Saluran napas bagian atas dan batuk kronis

Pada awal penelitian pasien dengan batuk kronis ( CT ), penggunaan ACE inhibitor harus disingkirkan untuk hipertensi, merokok, PPOK atau kelainan pada rontgen dada. Selanjutnya, konsep peningkatan sensitivitas refleks batuk harus diingat, yang biasanya terkait dengan peradangan eosinofilik saluran napas, gastroesophageal reflux (GER) atau binomial rinitis-sinusitis sebagai stasiun stimulus perifer dari sirkuit pernapasan. _ Namun, dalam pedoman manajemen batuk kronis, laring mungkin dilupakan karena merupakan bidang kegiatan THT dan pedoman biasanya ditulis oleh ahli paru . Tapi di laring refleks batuk hidup berdampingan dengan refleks penutupan glotis dan memainkan peran penting dalam melindungi jalan napas selama menelan; Selain itu, ia merespons semua jenis rangsangan berbahaya yang mengakses saluran napas bagian bawah. Oleh karena itu, perlu berkonsultasi dengan spesialis Pulmonologi agar diagnosis dapat ditegakkan tepat waktu.

Reseptor sensorik untuk penutupan glotis dan batuk ditemukan tidak hanya di laring tetapi juga di trakea dan bronkus besar, sehingga mudah untuk mendiagnosis batuk dan dispnea pada pasien dengan masalah laring. Di laring terdapat jumlah reseptor batuk terbesar , yang sesuai dengan tempat refleks batuk primer, dalam mempertahankan aspirasi ke saluran napas bagian bawah.

Pada pasien dengan batuk kronis, sekarang semakin dikenal bahwa pemicu batuk ringan seperti tertawa, berbicara, menghirup parfum, dll, secara langsung menunjukkan laring yang hipersensitif. Nama saat ini dari kondisi ini adalah hiperreaktivitas saluran napas atas , yang akibatnya adalah penutupan glotis secara tiba-tiba atau lahirnya masalah adduksi pita suara paradoks, yaitu ketika gerakan penutupan pita suara memberikan inspirasi. , yang dapat menyebabkan dispnea dan batuk kronis.

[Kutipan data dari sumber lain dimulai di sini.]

(** The general half of C8. *)
Lemma fill_outside_value_inside_general w ref df resolution value_column default_value
    fill_value base buffer_value arr (meta : gmap string meta_val) w' :
  df_wf df ->
  heap w !! ref = Some df ->
  rasterize_vector ref resolution value_column default_value fill_value base
                   buffer_value w = (Ok (arr, meta), w') ->
  exists tr values,
    meta !! "transform" = Some (MTransform tr) /\
    burn_values df value_column default_value = Some values /\
    forall r c x,
      Np.cell arr r c = Some x ->
      ((forall g, In g (burned_geometries df buffer_value) -> covers g tr r c = false) ->
       x = fill_value) /\
      ((exists g, In g (burned_geometries df buffer_value) /\ covers g tr r c = true) ->
       (value_column = None -> x = default_value) /\
       (exists i g v,
          burned_geometries df buffer_value !! i = Some g /\
          values !! i = Some v /\
          covers g tr r c = true /\
          x = v)).
Proof.
  intros Hwf Hheap Hrun.
  destruct (rasterize_vector_ok_inv _ _ _ _ _ _ _ _ _ _ _ _ Hheap Hrun)
    as (_ & width & height & tr & values & _ & -> & Hvalues & _ & _ & -> & _).
  exists tr, values. split; [reflexivity|]. split; [exact Hvalues|].
  intros r c x Hcell. apply rasterized_cell in Hcell. subst x.
  set (gs := burned_geometries df buffer_value).
  assert (Hlen : length values = length gs).
  { unfold gs. rewrite burned_geometries_length. now apply (burn_values_length df value_column default_value). }
  split.
  - intros Hnone.
    assert (Hlc : last_cover tr r c (zip gs values) = None).
    { apply last_cover_None. intros g v Hin.
      apply list_elem_of_In, list_elem_of_lookup in Hin as [i Hi].
      apply zip_lookup in Hi as [Hg _]. apply Hnone.
      apply list_elem_of_In, list_elem_of_lookup. eauto. }
    now rewrite Hlc.
  - intros (g & Hin & Hcov).
    destruct (last_cover tr r c (zip gs values)) as [v|] eqn:Hlc.
    + simpl. destruct (last_cover_Some _ _ _ _ _ Hlc) as (g' & Hin' & Hcov').
      apply list_elem_of_In, list_elem_of_lookup in Hin' as [i Hi].
      apply zip_lookup in Hi as [Hg' Hv']. split.
      * intros ->. simpl in Hvalues. injection Hvalues as <-.
        now apply lookup_replicate in Hv' as [-> _].
      * exists i, g', v. easy.
    + exfalso. apply list_elem_of_In, list_elem_of_lookup in Hin as [i Hi].
      assert (Hv : is_Some (values !! i)).
      { apply lookup_lt_is_Some. rewrite Hlen. now apply lookup_lt_Some in Hi. }
      destruct Hv as [v Hv].
      rewrite (proj1 (last_cover_None tr r c (zip gs values)) Hlc g v) in Hcov;
        [discriminate|].
      apply list_elem_of_In, list_elem_of_lookup. exists i. now apply zip_lookup.
Qed.

End RasterizerClaims.

(** C8. On a successful rasterize call on a well-formed frame, a cell that
    no burned geometry covers holds the fill value, and a cell that some
    burned geometry covers holds the default value when there is no value
    column and otherwise the value-column entry of a geometry that covers it
    (the last one, by the overlap rule).  In particular one square polygon
    covering (0,0)-(10,10), rasterized with resolution 1, default value 5
    and fill value 0, gives a 10 x 10 array holding 5 in every cell, all of
    which lie inside the polygon. *)
Theorem fill_outside_value_inside :
  (forall (G : Type) (SG : Shapely G) (RG : Rasterio G) (w : world G) ref df resolution
          value_column default_value fill_value base buffer_value arr
          (meta : gmap string meta_val) w',
     df_wf df ->
     heap w !! ref = Some df ->
     rasterize_vector ref resolution value_column default_value fill_value base
                      buffer_value w = (Ok (arr, meta), w') ->
     exists tr values,
       meta !! "transform" = Some (MTransform tr) /\
       burn_values df value_column default_value = Some values /\
       forall r c x,
         Np.cell arr r c = Some x ->
         ((forall g, In g (burned_geometries df buffer_value) -> covers g tr r c = false) ->
          x = fill_value) /\
         ((exists g, In g (burned_geometries df buffer_value) /\ covers g tr r c = true) ->
          (value_column = None -> x = default_value) /\
          (exists i g v,
             burned_geometries df buffer_value !! i = Some g /\
             values !! i = Some v /\
             covers g tr r c = true /\
             x = v))) /\
  match fst (rasterize_vector 0 1 None 5 0 None None
                              (Planar.world_of [Planar.square_frame])) with
  | Ok (arr, meta) =>
      arr = replicate 10 (replicate 10 5) /\
      exists tr,
        meta !! "transform" = Some (MTransform tr) /\
        forall r c, (r < 10)%nat -> (c < 10)%nat ->
                    covers (Planar.Box 0 0 10 10) tr r c = true
  | Raise _ => False
  end.
Proof.
  split.
  - intros G SG RG w ref df resolution value_column default_value fill_value base
           buffer_value arr meta w'.
    apply fill_outside_value_inside_general.
  - erewrite (rasterize_vector_ok_eq (Planar.world_of [Planar.square_frame]) 0
                Planar.square_frame 1 None 5 0 None None _ _ _ [5]);
      [|reflexivity | repeat split; first [reflexivity | discriminate] | reflexivity | reflexivity
       | discriminate | reflexivity | reflexivity].
    cbn [fst]. split; [vm_compute; reflexivity|].
    eexists. split; [reflexivity|].
    intros r c Hr Hc.
    do 10 (destruct r as [|r];
           [do 10 (destruct c as [|c]; [vm_compute; reflexivity|]); lia|]).
    lia.
Qed.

Penyebab hiperreaktivitas saluran napas atas

Penyebab paling terkait dengan keadaan hipersensitif laring, di mana CT berdiri sebagai gejala utama, bersama dengan suara serak, membersihkan tenggorokan, sensasi lendir tersumbat, dll, adalah alergi atau infeksi virus dalam keadaan akut, tetapi di atas semua itu. , iritasi kronis pada mukosa laring akibat refluks laringofaring (LPR) yang mencapai daerah tersebut.

Pada kekhasan refluks ini, asam atau non-asam, beban penelitian maksimum dituangkan hari ini, karena pasien dengan LPR yang didiagnosis dengan keasaman berlebihan di kerongkongan bagian bawah sering tidak menunjukkan peningkatan CT ketika diobati dengan omeprazole atau Serupa. Dengan cara ini, disimpulkan bahwa agen non-asam lain yang ada dalam bahan refluks, seperti pepsin atau asam empedu, harus memiliki peran penting yang telah terlihat sejak serapan aktif pepsin di mukosa laring ditemukan. Pepsin ini dapat tetap aktif meskipun pH basa dalam media laring, karena dapat diaktifkan kembali dengan menurunkan pH sekitarnya untuk alasan apapun dan dengan demikian menyebabkan perubahan inflamasi yang serius di daerah tersebut.

Disfungsi laring, di mana CT bertindak sebagai informan, dapat memicu dua jenis patologi di saluran napas bagian bawah: 

  • Aspirasi, karena mukosa laring menjadi hiposensitif terhadap rangsangan mekanik dan dengan demikian menurunkan perannya sebagai pengawas masuknya glotis. 
  • Dispnea terus menerus atau krisis, sesuai dengan keadaan laringospasme atau gerakan paradoksal pita suara yang melekat pada disfungsi laring, yang dapat membingungkan dan semakin dikenali sebagai terkait dengan asma refrakter yang tidak merespons pengobatan kortikosteroid inhalasi biasa.

Kontroversi disajikan pada proses saluran pernapasan bagian bawah dan oleh karena itu penting untuk mempelajari lebih rinci batuk kronis yang muncul di pintu (laring) pohon trakeo-bronkial.